Please copy, exactly as they appear below, the lines from the one containing "p ← of_opt (str buffer);" through the one containing "when nothing was ever appended). *)".

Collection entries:
□ □ □ □ □

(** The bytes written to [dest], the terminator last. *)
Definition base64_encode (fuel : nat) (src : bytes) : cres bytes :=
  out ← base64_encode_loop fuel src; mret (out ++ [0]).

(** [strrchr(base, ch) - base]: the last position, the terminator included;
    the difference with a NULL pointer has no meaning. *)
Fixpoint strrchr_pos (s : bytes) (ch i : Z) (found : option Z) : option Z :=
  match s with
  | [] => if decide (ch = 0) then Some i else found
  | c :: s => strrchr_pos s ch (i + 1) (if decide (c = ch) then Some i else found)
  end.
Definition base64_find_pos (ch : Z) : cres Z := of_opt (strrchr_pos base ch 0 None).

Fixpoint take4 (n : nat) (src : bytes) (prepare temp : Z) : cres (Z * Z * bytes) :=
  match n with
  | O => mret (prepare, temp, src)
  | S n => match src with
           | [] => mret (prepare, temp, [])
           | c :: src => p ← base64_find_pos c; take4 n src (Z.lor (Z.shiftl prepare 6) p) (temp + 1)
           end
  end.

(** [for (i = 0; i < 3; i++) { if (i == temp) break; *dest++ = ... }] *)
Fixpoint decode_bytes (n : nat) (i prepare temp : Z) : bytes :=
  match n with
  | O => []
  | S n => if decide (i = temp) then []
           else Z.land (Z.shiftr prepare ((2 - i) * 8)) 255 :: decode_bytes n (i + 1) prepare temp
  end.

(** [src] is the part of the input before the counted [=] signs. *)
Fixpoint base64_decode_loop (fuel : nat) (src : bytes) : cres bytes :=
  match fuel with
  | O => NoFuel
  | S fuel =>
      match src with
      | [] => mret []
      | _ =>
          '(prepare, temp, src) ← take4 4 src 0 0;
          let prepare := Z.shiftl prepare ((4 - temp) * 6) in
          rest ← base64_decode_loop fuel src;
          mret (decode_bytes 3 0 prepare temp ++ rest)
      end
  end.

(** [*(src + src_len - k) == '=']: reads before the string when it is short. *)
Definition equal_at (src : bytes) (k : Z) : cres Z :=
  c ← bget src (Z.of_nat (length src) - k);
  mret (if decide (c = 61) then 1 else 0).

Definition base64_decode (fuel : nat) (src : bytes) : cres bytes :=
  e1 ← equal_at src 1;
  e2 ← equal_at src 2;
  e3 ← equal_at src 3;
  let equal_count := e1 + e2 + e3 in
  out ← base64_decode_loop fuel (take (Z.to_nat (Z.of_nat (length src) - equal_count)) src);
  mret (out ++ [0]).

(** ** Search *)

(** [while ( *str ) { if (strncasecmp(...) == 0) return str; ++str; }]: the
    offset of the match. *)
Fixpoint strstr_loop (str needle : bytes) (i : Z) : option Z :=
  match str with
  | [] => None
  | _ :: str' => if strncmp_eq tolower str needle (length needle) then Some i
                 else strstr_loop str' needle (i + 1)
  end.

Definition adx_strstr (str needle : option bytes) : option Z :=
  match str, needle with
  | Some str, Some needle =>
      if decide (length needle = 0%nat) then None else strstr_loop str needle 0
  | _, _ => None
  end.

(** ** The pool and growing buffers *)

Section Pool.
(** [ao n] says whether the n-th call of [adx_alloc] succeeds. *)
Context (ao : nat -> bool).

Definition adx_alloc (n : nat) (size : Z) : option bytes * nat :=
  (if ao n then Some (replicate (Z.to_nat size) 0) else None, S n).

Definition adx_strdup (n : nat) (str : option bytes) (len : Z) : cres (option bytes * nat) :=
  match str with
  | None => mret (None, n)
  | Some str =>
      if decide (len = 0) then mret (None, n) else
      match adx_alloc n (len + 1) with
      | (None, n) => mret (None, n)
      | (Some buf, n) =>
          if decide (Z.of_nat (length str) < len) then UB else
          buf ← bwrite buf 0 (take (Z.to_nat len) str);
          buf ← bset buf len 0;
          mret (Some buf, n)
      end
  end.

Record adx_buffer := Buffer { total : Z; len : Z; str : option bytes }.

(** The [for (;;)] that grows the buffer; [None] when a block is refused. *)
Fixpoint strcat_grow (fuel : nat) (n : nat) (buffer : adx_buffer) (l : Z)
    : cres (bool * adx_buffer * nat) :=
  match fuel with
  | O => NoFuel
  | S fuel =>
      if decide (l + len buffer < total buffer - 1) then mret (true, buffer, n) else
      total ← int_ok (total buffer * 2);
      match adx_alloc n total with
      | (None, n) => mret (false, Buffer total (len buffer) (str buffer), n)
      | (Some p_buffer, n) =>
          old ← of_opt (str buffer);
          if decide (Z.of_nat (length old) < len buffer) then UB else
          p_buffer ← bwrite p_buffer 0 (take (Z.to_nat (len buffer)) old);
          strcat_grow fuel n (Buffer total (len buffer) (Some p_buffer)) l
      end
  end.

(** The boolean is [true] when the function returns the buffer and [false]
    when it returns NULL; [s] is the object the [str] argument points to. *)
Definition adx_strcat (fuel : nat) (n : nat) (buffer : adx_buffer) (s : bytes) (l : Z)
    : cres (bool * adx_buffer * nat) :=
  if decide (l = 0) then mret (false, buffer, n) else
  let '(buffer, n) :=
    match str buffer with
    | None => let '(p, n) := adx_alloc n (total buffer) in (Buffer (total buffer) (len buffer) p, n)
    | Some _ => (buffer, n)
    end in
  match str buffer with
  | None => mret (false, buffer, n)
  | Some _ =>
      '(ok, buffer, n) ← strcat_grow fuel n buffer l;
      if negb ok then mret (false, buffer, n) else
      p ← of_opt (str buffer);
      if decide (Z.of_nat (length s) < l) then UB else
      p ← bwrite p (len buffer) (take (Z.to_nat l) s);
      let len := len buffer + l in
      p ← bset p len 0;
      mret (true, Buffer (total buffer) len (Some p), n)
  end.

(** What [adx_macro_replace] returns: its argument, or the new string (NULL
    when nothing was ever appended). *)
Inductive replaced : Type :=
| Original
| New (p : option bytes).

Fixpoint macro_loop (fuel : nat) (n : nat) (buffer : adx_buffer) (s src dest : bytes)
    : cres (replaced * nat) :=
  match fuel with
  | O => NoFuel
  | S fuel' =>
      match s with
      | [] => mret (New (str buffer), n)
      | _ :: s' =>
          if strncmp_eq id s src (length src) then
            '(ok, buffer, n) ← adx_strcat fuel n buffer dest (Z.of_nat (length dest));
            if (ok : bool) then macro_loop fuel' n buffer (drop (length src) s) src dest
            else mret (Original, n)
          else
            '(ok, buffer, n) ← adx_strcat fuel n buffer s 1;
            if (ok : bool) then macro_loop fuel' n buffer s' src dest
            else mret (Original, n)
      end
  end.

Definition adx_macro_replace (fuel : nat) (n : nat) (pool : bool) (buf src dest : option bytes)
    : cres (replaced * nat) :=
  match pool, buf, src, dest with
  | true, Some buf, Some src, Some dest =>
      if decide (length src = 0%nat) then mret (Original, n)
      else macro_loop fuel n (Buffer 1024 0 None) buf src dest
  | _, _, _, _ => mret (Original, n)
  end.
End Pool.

□ □ □ □ □

- Task answer
      p ← of_opt (str buffer);
      if decide (Z.of_nat (length s) < l) then UB else
      p ← bwrite p (len buffer) (take (Z.to_nat l) s);
      let len := len buffer + l in
      p ← bset p len 0;
      mret (true, Buffer (total buffer) len (Some p), n)
  end.

(** What [adx_macro_replace] returns: its argument, or the new string (NULL
    when nothing was ever appended). *)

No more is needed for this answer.